Добавить в цитаты Настройки чтения

Страница 159 из 173

Чтобы придать рассказу колорит, я вспомнил, как девятилетняя Ребекка пришла после завтрака и сказала, что бассейн в гостинице почти спущен и весь в грязной пене, а проживающих эвакуируют. Обслуживающий персонал начисто отрицал нечто подобное, утверждая, что они всего лишь чистят бассейн. Пришлось позвонить в американское посольство в Пномпене, где меня еще раз заверили, что ничего не происходит и мы можем и дальше путешествовать. Это было как раз в тот момент, когда, сбросив принца Сианука, мы помогали установить диктатуру Лон Нолы — Камбоджа вступила в войну, и все аэропорты были закрыты. Чтобы выбраться из Ангкора, нам вместе с английской четой Фокстенов, у которых была дочь того же возраста, что и Ребекка, пришлось купить автобус и по дороге, засыпанной щебенкой, четыре часа добираться до таиландской границы. Ангкор, несмотря на своих богов, в скором времени был разрушен. Суть моего рассказа сводилась к тому, что мы едва ли можем рассчитывать на сочувствие камбоджийцев, которых не знаем, не интересуемся ими и ничего хорошего не можем им предложить. Рано или поздно люди обязательно во всем разберутся и будет то же, что произошло с вьетнамцами.

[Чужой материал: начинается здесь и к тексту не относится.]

Lemma delete_only_after_confirmation_witness :
  Confirmed (Dashboard.mounted (Some cook))
            [Dashboard.Settle 0 answer_tacos;
             Dashboard.CardDelete 0;
             Dashboard.DialogAction]
            "r1"
  /\ pendingDelete
       (Dashboard.handle (Dashboard.CardDelete 0)
          (Dashboard.handle (Dashboard.Settle 0 answer_tacos)
             (Dashboard.mounted (Some cook))))
     = Some "r1"
  /\ exists k r,
       Dashboard.Settle 0 answer_done = Dashboard.Settle k r
       /\ nth_error
            (Dashboard.inflight
               (Dashboard.handle Dashboard.DialogAction
                  (Dashboard.handle (Dashboard.CardDelete 0)
                     (Dashboard.handle (Dashboard.Settle 0 answer_tacos)
                        (Dashboard.mounted (Some cook)))))) k
          = Some Dashboard.InDelete.
Proof.
  destruct delete_only_after_confirmation as (H1 & _ & _ & H4 & H5).
  split; [|split].
  - apply (H1 (Some cook)
              [Dashboard.Settle 0 answer_tacos;
               Dashboard.CardDelete 0;
               Dashboard.DialogAction]
              (Dashboard.handle Dashboard.DialogAction
                 (Dashboard.handle (Dashboard.CardDelete 0)
                    (Dashboard.handle (Dashboard.Settle 0 answer_tacos)
                       (Dashboard.mounted (Some cook)))))
              "r1").
    + vm_compute. reflexivity.
    + vm_compute. right. left. reflexivity.
  - apply (H4 (Dashboard.handle (Dashboard.Settle 0 answer_tacos)
                 (Dashboard.mounted (Some cook))) 0 tacos).
    reflexivity.
  - apply H5.
    + vm_compute. discriminate.
    + vm_compute. reflexivity.
Defined.

(** C9, as the claim states it, fails: the load that follows a confirmed
    and answered delete is in flight while the flag is off. *)
Lemma reload_in_flight_with_loading_off :
  option_map (fun st => (Dashboard.inflight st, Dashboard.loading st))
    (Dashboard.exec
       [Dashboard.Settle 0 answer_tacos;
        Dashboard.CardDelete 0;
        Dashboard.DialogAction;
        Dashboard.Settle 0 answer_done]
       (Dashboard.mounted (Some cook)))
  = Some ([Dashboard.InFetch], false).
Proof. vm_compute. reflexivity. Qed.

Курсант в рубашке с воротничком семнадцатого размера, сын, как я узнал, босса чикагского профсоюза водителей грузовиков, первым поднял руку, когда предложили задавать вопросы, и выразил возмущение, что я выступаю с такими пораженческими заявлениями в военной академии. Я приготовился к самому худшему. В заднем ряду взлетела в воздух рука лысеющего полковника с усами красногвардейца. Во время выступления я обратил внимание на его безупречную выправку.

— Я двенадцать лет был военным атташе в Пномпене, — произнес он, и при первых звуках его командирского баса в стенах этой кузницы войны у меня по спине пробежали мурашки. Для пущего эффекта он выдержал паузу. Актер, правда, бездарный — если принять во внимание усы. Вот он, мой конец, подумал я. — Надо признать, что все, о чем говорил господин Миллер, истинная правда. — С этими словами он повернулся и вышел из аудитории.

После лекции меня пригласил к себе молодой полковник, пожелавший, чтобы я отужинал у них дома с его женой и пятью-шестью приятелями-офицерами. Мы проговорили до двух часов ночи, и я узнал оборотную сторону этой катастрофы — страдания молодых солдат. Каждый из них на свой манер повторял, что армия не имеет отношения к начавшейся войне. Им с самого начала было ясно, что это акция не военного, а политического характера и одержать победу на поле сражения не удастся. Чтобы избежать оскорблений, ругательств и нападок, когда они отправлялись в Нью-Йорк, им теперь приходилось переодеваться в гражданское. Каждый из них прошел Вьетнам, у всех было по многу орденов и медалей. Приветливо глядя мне в глаза, они попросили, чтобы я сказал стране то, чего они сказать не могли. В них был какой-то аскетизм, даже непорочность, напоминавшая о молодых монахах. Все они вскоре, а кое-кто уже через несколько недель, должны были вернуться на театр военных действий — убивать, обрекая людей на бессмысленную смерть, которой нет оправдания.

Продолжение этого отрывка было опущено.